In the first part of the activity, we explored how researchers can make a statistical estimate about a population parameter from a representative sample.

The key points so far are:

1. The sample statistic (the observed result) is the best estimate of the population parameter
2. There is some uncertainty in the estimate due to sampling variation.
3. Just because there is uncertainty does not mean that anything goes. Some estimates for the population parameter are compatible with the sample and other estimates are not compatible with the sample.

If we apply these key points to our study, we can say:

We estimate that approximately 26% of all breakups on Facebook are reported on Monday. However, there is some uncertainly in this estimate due to sampling variation.

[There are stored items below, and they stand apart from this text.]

Lemma Parse_15_04_inv v t :
  Parse_15_04 v = Ok t ->
  exists h m, clockForm v h m /\ t = Date 0 1 1 h m 0 0 UTC.
Proof.
  unfold Parse_15_04.
  destruct (getnum v false) as [[hour value1]|] eqn:Hh; [|discriminate].
  destruct ((hour <? 0) || (24 <=? hour)) eqn:Hrange; [discriminate|].
  apply orb_false_elim in Hrange as [Hh0 Hh24].
  apply Z.ltb_ge in Hh0. apply Z.leb_gt in Hh24.
  destruct (skip value1 ":") as [value2|] eqn:Hskip; [|discriminate].
  apply skip_colon_inv in Hskip. subst value1.
  destruct (getnum value2 true) as [[min value3]|] eqn:Hm; [|discriminate].
  destruct ((min <? 0) || (60 <=? min)) eqn:Hmrange; [discriminate|].
  apply orb_false_elim in Hmrange as [Hm0 Hm60].
  apply Z.ltb_ge in Hm0. apply Z.leb_gt in Hm60.
  destruct value3; [|discriminate].
  intros Heq. injection Heq as <-.
  apply getnum_inv in Hm as [(d2 & d3 & B2 & B3 & -> & ->)|[Hfixed _]];
    [|discriminate].
  destruct (two_digits_of d2 d3 B2 B3) as [Q2 R2].
  exists hour, (d2 * 10 + d3). split; [|reflexivity].
  split; [unfold validClock; lia|].
  apply getnum_inv in Hh as [(d0 & d1 & B0 & B1 & -> & ->)|(_ & d0 & B0 & -> & ->)].
  - left. destruct (two_digits_of d0 d1 B0 B1) as [Q0 R0].
    unfold clockString, clockThen. rewrite Q0, R0, Q2, R2. reflexivity.
  - right. split; [lia|]. unfold shortClockString. rewrite Q2, R2. reflexivity.
Qed.
(** [load_thresholds()]: [config.read] runs outside the [try]; the [try]
    only catches [configparser.Error]. *)
Definition load_thresholds : M thresholds :=
  cfg <- read_config ;;
  match cfg with
  | CfgAbsent =>
      print (MsgConfigNotFound CONFIG_FILE) ;;
      print MsgUsingDefaults ;;
      ret default_thresholds
  | CfgReadError e => raise (ConfigParserError e)
  | CfgParsed get =>
      try_except_cp
        (s <- getfloat get "THRESHOLDS" "SPEED_KM_HR" ;;
         r <- getfloat get "THRESHOLDS" "RPM" ;;
         b <- getfloat get "THRESHOLDS" "BATTERY_LEVEL_PCT" ;;
         ret (mkThresholds s r b))
        (fun e =>
           print (MsgReadError e) ;;
           print MsgUsingDefaults ;;
           ret default_thresholds)
  end.

(** ** [get_real_time_data(current_data)]: mutates [vehicle_data] in place
    and returns the same dict (the world's [w_data]). *)
Definition get_real_time_data : M unit :=
  speed_change <- randint (-15) 15 ;;
  d <- read_data ;;
  let new_speed := Z.max 0 (speed_kmh d + speed_change) in
  write_data (mkTelemetry new_speed (rpm d) (battery_pct d)) ;;
  noise <- randint (-400) 400 ;;
  let new_rpm := Z.max 800 (Z.min 6500 (new_speed * 30 + noise)) in
  d <- read_data ;;
  write_data (mkTelemetry (speed_kmh d) new_rpm (battery_pct d)) ;;
  d <- read_data ;;
  let drain_factor := ((1 # 100) + inject_Z (rpm d) / inject_Z 1500000)%Q in
  let new_battery := py_maxQ 0 (battery_pct d - drain_factor)%Q in
  write_data (mkTelemetry (speed_kmh d) (rpm d) (round2 new_battery)).

(** [display_dashboard(data)]: one printed block showing the three values
    (the bar graphs are functions of them). *)
Definition display_dashboard : M unit :=
  d <- read_data ;;
  print (MsgDashboard d).

(** [for alert in alerts: print(alert)] *)
Fixpoint print_alerts (alerts : list alert) : M unit :=
  match alerts with
  | [] => ret tt
  | a :: rest => print (MsgAlert a) ;; print_alerts rest
  end.

(** [check_alerts(data, thresholds)] *)
Definition check_alerts : M (list alert) :=
  d <- read_data ;;
  t <- read_thr ;;
  let alerts := [] in
  let alerts :=
    if py_gt (inject_Z (speed_kmh d)) (th_speed_kmh t)
    then alerts ++ [AlertHighSpeed (speed_kmh d) (th_speed_kmh t)] else alerts in
  let alerts :=
    if py_gt (inject_Z (rpm d)) (th_rpm t)
    then alerts ++ [AlertHighRpm (rpm d) (th_rpm t)] else alerts in
  let alerts :=
    if py_lt (battery_pct d) (th_battery_pct t)
    then alerts ++ [AlertLowBattery (battery_pct d) (th_battery_pct t)] else alerts in
  (match alerts with
   | [] => ret tt
   | _ :: _ => print MsgAlertsBegin ;; print_alerts alerts ;; print MsgAlertsEnd
   end) ;;
  ret alerts.

(** [logging.info(...)] / [logging.warning(...)]: a time-stamped record. *)
Definition log (lvl : log_level) (r : log_record) : M unit :=
  t <- now ;;
  emit (Log lvl t r).

Fixpoint log_alerts (alerts : list alert) : M unit :=
  match alerts with
  | [] => ret tt
  | a :: rest => log WARNING (LogAlert a) ;; log_alerts rest
  end.

(** [log_data(data, alerts)] (only in [vehicle_dashboard.py]) *)
Definition log_data (alerts : list alert) : M unit :=
  d <- read_data ;;
  log INFO (LogData d) ;;
  log_alerts alerts.

(** [time.sleep(0.5)] *)
Definition sleep_half : M unit := emit (Sleep 500).

(** [initialize_dashboard()]: allocates [vehicle_data]. *)
Definition initialize_dashboard : M unit :=
  print MsgInitialized ;;
  write_data (mkTelemetry 0 0 100).

(** The two source files. *)
Inductive program : Type :=
| BasicPy            (** [src/basic.py]: no logging *)
| VehicleDashboardPy. (** [src/vehicle_dashboard.py]: logs every cycle *)

(** One iteration of the [for] loop. *)
Definition cycle_body (p : program) (cycle target : Z) : M unit :=
  print (MsgCycle cycle target) ;;
  get_real_time_data ;;
  display_dashboard ;;
  alerts <- check_alerts ;;
  (match p with
   | BasicPy => ret tt
   | VehicleDashboardPy => log_data alerts
   end) ;;
  sleep_half.

(** [for cycle in range(cycle, cycle + k): ...] *)
Fixpoint cycles (p : program) (target cycle : Z) (k : nat) : M unit :=
  match k with
  | O => ret tt
  | S k' => cycle_body p cycle target ;; cycles p target (cycle + 1) k'
  end.

(** Everything before the loop: initialisation, the single threshold load
    and the speed override. *)
Definition setup : M unit :=
  initialize_dashboard ;;
  thr <- load_thresholds ;;
  write_thr thr ;;
  print MsgStarting ;;
  print (MsgThresholds thr) ;;
  d <- read_data ;;
  write_data (mkTelemetry 120 (rpm d) (battery_pct d)) ;;
  print (MsgOverride 120).

(** [run_monitoring_cycle(target_cycles)] *)
Definition run_monitoring_cycle (p : program) (target_cycles : Z) : M unit :=
  setup ;;
  cycles p target_cycles 1 (Z.to_nat target_cycles) ;;
  print MsgComplete.

(** ** Derived views used by the statements *)

(** The values [get_real_time_data] stores, as a function of the input
    dict and of its two [randint] results. *)
Definition next_telemetry (d : telemetry) (speed_change noise : Z) : telemetry :=
  let new_speed := Z.max 0 (speed_kmh d + speed_change) in
  let new_rpm := Z.max 800 (Z.min 6500 (new_speed * 30 + noise)) in
  let drain_factor := ((1 # 100) + inject_Z new_rpm / inject_Z 1500000)%Q in
  mkTelemetry new_speed new_rpm
    (round2 (py_maxQ 0 (battery_pct d - drain_factor)%Q)).

(** The simulation step as the specification words it (section 4.2). *)
Definition clamp (x lo hi : Z) : Z :=
  if x <? lo then lo else if hi <? x then hi else x.

Definition spec_step (d : telemetry) (delta noise : Z) : telemetry :=
  let speed' := Z.max 0 (speed_kmh d + delta) in
  let rpm' := clamp (speed' * 30 + noise) 800 6500 in
  let drain := ((1 # 100) + inject_Z rpm' / inject_Z 1500000)%Q in
  let battery' := round2 (Qmax 0 (battery_pct d - drain)) in
  mkTelemetry speed' rpm' battery'.

(** The states shown by [display_dashboard], in order: the state after
    each simulation step. *)
Fixpoint trajectory (out : list event) : list telemetry :=
  match out with
  | [] => []
  | Print (MsgDashboard d) :: rest => d :: trajectory rest
  | _ :: rest => trajectory rest
  end.

(** The cycle numbers announced by the loop's [CYCLE i/n] banner. *)
Fixpoint cycle_headers (out : list event) : list Z :=
  match out with
  | [] => []
  | Print (MsgCycle c _) :: rest => c :: cycle_headers rest
  | _ :: rest => cycle_headers rest
  end.

(** The kind of an alert. *)
Definition is_high_speed (a : alert) : bool :=
  match a with AlertHighSpeed _ _ => true | _ => false end.
Definition is_high_rpm (a : alert) : bool :=
  match a with AlertHighRpm _ _ => true | _ => false end.
Definition is_low_battery (a : alert) : bool :=
  match a with AlertLowBattery _ _ => true | _ => false end.

(** The alerts [check_alerts] builds for a dict [d] and thresholds [t]. *)
Definition alerts_for (d : telemetry) (t : thresholds) : list alert :=
  (if py_gt (inject_Z (speed_kmh d)) (th_speed_kmh t)
   then [AlertHighSpeed (speed_kmh d) (th_speed_kmh t)] else [])
  ++ (if py_gt (inject_Z (rpm d)) (th_rpm t)
      then [AlertHighRpm (rpm d) (th_rpm t)] else [])
  ++ (if py_lt (battery_pct d) (th_battery_pct t)
      then [AlertLowBattery (battery_pct d) (th_battery_pct t)] else []).

(** What [check_alerts] prints for a list of alerts. *)
Definition alert_output (alerts : list alert) : list event :=
  match alerts with
  | [] => []
  | _ :: _ =>
      Print MsgAlertsBegin :: map (fun a => Print (MsgAlert a)) alerts
      ++ [Print MsgAlertsEnd]
  end.

(** The process at start-up: [config.ini], the random source and the clock
    are given; the two dicts are not allocated yet (their placeholders are
    never read before being written). *)
Definition fresh_world (cfg : config_file) (rand clock : nat -> Z) : world :=
  mkWorld cfg rand clock (mkTelemetry 0 0 0) default_thresholds [].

Because of sampling variation, when answering research questions that ask for an estimate, it is important that we acknowledge that there is uncertainty in the estimate.

At the same time, there is regularity in randomness. Even though there is sampling variability, it is not the case that anything goes.

So just how much uncertainty is there? Remember, the uncertainty comes from sampling variation. If we could measure the expected sampling variation, we could quantify the uncertainty in our estimate.

If we had access to the entire population, we could estimate sampling variability using Monte Carlo simulation. We would put the entire population into a mixer and then repeatedly draw random samples of size n=50 from the population. We would collect the proportion of Monday breakups in each simulated sample. Across multiple trials a pattern would emerge, and we could use the resulting sampling distribution to estimate the sampling variability.

The problem is, we don’t have access to the entire population. We only have one sample of size n=50. In this activity, you will explore the question,

How can we estimate sampling variabiltiy when we only have one sample?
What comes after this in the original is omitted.